→ DIRECTIONS FOR THIS TASK
Scan the entries below and report only how many lines contain "recursive".

···

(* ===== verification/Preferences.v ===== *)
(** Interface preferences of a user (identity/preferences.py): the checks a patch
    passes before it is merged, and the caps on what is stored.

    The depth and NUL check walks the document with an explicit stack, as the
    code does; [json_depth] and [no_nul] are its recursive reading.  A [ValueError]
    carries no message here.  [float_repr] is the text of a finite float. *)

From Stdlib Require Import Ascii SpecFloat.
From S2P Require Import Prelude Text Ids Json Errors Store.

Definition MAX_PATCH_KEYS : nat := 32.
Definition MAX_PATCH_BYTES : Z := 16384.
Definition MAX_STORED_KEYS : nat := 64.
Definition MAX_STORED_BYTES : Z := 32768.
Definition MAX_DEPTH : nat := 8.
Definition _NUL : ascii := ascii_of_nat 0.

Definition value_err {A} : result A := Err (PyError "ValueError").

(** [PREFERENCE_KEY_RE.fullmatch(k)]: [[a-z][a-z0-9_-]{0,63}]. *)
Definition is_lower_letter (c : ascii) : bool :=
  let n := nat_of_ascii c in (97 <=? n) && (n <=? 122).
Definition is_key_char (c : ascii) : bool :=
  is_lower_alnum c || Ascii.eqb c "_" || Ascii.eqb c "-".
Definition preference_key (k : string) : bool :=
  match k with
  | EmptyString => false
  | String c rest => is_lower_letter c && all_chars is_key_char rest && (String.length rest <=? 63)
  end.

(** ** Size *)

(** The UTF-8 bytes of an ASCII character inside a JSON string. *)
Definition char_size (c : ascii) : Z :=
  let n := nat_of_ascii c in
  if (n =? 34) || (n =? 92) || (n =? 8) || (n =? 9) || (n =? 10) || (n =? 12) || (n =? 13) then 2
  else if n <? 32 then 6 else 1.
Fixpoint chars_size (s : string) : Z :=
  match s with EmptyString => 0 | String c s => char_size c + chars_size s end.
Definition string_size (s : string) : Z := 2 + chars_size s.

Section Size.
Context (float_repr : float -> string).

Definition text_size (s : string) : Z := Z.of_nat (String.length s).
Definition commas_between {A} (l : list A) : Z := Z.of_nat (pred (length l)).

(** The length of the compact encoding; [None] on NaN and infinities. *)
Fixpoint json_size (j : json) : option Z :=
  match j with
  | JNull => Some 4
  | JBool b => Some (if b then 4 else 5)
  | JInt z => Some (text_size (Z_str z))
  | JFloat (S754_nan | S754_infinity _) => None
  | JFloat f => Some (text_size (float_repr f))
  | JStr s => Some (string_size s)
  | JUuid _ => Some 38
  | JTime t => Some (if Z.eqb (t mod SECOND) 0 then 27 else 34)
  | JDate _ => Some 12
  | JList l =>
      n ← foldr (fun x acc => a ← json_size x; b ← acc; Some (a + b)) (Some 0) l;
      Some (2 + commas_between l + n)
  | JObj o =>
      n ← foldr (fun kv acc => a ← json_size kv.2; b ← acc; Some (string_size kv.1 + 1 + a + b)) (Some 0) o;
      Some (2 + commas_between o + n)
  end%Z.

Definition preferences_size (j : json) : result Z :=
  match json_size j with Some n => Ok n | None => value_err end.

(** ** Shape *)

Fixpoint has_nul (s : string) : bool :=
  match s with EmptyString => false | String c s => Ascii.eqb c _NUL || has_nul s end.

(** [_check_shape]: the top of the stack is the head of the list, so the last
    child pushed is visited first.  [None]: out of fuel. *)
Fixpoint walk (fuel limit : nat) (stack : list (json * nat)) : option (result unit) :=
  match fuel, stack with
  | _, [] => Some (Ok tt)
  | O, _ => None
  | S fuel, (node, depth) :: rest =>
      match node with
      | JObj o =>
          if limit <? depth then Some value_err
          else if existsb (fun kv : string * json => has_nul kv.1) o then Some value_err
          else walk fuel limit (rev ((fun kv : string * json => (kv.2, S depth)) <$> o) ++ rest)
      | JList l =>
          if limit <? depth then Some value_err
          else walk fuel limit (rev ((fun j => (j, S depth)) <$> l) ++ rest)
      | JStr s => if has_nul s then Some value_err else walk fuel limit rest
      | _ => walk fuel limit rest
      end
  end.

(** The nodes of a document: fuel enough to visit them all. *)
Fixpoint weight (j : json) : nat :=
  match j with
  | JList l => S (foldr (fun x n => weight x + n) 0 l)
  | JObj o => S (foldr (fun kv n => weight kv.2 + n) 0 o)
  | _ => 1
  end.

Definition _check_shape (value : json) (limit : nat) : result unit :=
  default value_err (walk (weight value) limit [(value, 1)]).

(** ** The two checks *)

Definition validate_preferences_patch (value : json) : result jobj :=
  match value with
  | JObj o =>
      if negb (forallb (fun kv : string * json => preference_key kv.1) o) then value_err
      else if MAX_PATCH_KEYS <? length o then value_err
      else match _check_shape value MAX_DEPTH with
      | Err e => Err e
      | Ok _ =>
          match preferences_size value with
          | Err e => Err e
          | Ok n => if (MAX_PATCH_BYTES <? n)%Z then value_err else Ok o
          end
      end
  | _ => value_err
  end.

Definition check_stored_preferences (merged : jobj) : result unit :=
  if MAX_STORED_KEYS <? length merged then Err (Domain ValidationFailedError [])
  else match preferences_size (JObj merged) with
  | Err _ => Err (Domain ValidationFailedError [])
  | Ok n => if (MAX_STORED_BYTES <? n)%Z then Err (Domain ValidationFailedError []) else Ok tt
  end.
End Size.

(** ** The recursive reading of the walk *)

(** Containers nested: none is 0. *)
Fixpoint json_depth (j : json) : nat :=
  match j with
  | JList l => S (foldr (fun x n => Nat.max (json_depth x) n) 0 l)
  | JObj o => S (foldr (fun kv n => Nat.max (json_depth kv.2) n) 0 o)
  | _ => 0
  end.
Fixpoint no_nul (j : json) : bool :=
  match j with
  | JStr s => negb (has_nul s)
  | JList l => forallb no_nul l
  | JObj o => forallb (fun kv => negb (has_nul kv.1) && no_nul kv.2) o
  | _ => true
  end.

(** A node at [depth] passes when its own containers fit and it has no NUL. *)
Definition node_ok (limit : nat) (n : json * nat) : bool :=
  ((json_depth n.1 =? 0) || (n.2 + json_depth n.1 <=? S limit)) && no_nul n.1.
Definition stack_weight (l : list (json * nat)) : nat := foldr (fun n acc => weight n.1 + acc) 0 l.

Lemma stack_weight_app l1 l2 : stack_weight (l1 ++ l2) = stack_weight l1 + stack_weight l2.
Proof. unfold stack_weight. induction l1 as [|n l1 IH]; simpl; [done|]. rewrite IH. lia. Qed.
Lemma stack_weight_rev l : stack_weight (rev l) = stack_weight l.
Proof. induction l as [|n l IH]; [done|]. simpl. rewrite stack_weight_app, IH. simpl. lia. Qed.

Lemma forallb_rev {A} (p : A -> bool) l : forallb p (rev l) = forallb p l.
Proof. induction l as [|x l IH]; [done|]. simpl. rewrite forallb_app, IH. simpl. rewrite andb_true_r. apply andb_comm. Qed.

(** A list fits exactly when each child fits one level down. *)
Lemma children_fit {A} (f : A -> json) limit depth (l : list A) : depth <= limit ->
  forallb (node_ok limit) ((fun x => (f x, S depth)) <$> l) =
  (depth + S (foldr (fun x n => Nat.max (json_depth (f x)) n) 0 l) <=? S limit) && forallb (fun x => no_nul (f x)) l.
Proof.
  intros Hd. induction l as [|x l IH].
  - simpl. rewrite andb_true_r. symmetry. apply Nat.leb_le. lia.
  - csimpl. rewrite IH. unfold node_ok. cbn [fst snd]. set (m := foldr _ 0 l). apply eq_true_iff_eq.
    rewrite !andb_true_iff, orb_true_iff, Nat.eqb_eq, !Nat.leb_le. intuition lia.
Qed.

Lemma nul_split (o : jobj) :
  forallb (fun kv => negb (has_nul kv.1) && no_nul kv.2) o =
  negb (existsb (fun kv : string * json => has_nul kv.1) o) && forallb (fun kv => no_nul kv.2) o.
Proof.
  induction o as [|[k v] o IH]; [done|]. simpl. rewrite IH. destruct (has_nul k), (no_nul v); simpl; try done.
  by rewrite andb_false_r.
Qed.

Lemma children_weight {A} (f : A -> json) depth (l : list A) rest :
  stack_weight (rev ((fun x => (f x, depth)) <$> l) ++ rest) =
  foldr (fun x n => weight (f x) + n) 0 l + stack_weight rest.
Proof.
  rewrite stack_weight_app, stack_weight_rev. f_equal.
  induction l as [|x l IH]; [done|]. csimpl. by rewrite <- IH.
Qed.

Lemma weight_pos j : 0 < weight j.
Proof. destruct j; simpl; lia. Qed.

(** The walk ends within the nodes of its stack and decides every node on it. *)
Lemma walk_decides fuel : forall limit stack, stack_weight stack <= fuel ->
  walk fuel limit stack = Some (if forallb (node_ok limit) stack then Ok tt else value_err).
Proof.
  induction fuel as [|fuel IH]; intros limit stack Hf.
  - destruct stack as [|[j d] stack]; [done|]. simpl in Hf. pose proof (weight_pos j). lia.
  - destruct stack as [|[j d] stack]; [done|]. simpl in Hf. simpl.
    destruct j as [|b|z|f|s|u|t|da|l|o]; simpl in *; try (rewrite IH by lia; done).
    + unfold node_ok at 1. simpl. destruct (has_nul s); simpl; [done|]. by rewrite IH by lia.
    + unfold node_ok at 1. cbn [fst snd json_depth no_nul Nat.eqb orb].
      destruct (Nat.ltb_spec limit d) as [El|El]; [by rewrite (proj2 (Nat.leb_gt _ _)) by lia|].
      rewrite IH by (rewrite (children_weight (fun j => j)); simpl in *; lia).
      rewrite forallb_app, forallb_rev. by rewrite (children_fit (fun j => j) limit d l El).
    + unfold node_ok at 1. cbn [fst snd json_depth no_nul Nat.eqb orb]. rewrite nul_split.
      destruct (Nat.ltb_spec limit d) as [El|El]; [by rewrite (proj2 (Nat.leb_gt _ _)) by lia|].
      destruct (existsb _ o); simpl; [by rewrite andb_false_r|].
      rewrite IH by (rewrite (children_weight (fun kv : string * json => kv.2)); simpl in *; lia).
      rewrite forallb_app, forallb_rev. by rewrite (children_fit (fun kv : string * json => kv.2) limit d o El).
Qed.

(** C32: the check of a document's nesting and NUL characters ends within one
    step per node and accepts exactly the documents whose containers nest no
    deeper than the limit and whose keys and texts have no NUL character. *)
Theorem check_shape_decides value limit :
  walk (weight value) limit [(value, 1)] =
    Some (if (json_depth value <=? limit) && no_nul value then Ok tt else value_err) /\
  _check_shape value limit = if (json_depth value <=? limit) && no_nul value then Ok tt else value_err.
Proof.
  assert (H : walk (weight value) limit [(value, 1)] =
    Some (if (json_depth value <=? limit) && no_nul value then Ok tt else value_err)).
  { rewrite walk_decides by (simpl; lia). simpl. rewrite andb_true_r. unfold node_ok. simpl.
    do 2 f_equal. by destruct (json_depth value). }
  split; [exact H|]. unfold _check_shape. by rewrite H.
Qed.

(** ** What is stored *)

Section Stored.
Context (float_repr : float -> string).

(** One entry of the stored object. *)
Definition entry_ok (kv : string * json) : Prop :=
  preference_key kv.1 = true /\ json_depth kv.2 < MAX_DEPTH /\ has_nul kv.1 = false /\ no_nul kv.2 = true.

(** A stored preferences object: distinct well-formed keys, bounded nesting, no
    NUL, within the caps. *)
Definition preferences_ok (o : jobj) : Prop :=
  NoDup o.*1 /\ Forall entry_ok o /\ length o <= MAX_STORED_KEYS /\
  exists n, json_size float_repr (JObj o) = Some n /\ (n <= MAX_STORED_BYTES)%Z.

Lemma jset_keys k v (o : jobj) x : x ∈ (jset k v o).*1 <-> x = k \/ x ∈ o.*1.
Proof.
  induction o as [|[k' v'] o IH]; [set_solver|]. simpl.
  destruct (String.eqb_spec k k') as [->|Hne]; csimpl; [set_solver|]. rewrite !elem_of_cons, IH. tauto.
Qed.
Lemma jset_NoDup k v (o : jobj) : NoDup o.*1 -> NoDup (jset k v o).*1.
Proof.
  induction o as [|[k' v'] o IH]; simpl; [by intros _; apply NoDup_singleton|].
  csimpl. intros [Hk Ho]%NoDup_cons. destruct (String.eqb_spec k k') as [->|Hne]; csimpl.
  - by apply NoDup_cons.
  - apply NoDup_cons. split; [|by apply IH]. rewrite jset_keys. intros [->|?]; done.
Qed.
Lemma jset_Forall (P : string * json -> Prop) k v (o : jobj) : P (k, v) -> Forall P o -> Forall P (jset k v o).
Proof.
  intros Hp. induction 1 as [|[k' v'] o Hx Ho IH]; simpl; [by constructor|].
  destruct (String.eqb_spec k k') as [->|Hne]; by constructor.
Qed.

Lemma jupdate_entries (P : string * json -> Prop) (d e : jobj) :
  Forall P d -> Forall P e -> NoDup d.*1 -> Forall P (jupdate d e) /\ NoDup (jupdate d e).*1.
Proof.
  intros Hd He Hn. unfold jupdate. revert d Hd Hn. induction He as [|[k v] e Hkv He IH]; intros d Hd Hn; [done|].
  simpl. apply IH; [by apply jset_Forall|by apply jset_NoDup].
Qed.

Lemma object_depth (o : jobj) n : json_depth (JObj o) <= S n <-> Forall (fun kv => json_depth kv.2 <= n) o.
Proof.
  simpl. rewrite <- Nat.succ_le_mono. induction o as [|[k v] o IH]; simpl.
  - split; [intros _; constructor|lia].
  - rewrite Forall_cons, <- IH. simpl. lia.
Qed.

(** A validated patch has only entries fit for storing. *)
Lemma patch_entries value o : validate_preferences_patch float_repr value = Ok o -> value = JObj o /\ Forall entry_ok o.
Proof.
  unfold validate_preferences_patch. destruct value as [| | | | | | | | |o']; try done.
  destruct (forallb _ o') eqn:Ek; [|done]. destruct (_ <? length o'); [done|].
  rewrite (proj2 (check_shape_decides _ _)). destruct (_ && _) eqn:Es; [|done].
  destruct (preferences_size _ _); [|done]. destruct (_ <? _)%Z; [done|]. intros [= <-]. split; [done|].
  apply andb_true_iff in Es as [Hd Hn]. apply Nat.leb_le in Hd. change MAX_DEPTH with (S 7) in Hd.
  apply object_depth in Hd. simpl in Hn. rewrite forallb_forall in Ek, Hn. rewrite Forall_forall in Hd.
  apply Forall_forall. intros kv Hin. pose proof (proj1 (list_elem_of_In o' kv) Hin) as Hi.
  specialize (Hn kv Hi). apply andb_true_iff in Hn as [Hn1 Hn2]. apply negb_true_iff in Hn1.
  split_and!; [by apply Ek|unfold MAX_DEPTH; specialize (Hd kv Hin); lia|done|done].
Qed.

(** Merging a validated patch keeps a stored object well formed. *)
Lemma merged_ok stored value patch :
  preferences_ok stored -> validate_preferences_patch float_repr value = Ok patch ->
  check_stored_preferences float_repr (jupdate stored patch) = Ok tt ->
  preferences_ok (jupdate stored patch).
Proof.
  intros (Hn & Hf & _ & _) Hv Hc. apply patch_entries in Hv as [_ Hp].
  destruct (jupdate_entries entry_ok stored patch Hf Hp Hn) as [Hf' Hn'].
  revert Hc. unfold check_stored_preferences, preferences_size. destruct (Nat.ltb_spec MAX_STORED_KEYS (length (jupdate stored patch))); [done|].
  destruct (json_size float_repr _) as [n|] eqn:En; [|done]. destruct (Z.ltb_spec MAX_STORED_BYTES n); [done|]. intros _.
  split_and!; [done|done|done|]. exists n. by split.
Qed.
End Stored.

···

→ RESPONSE AREA
2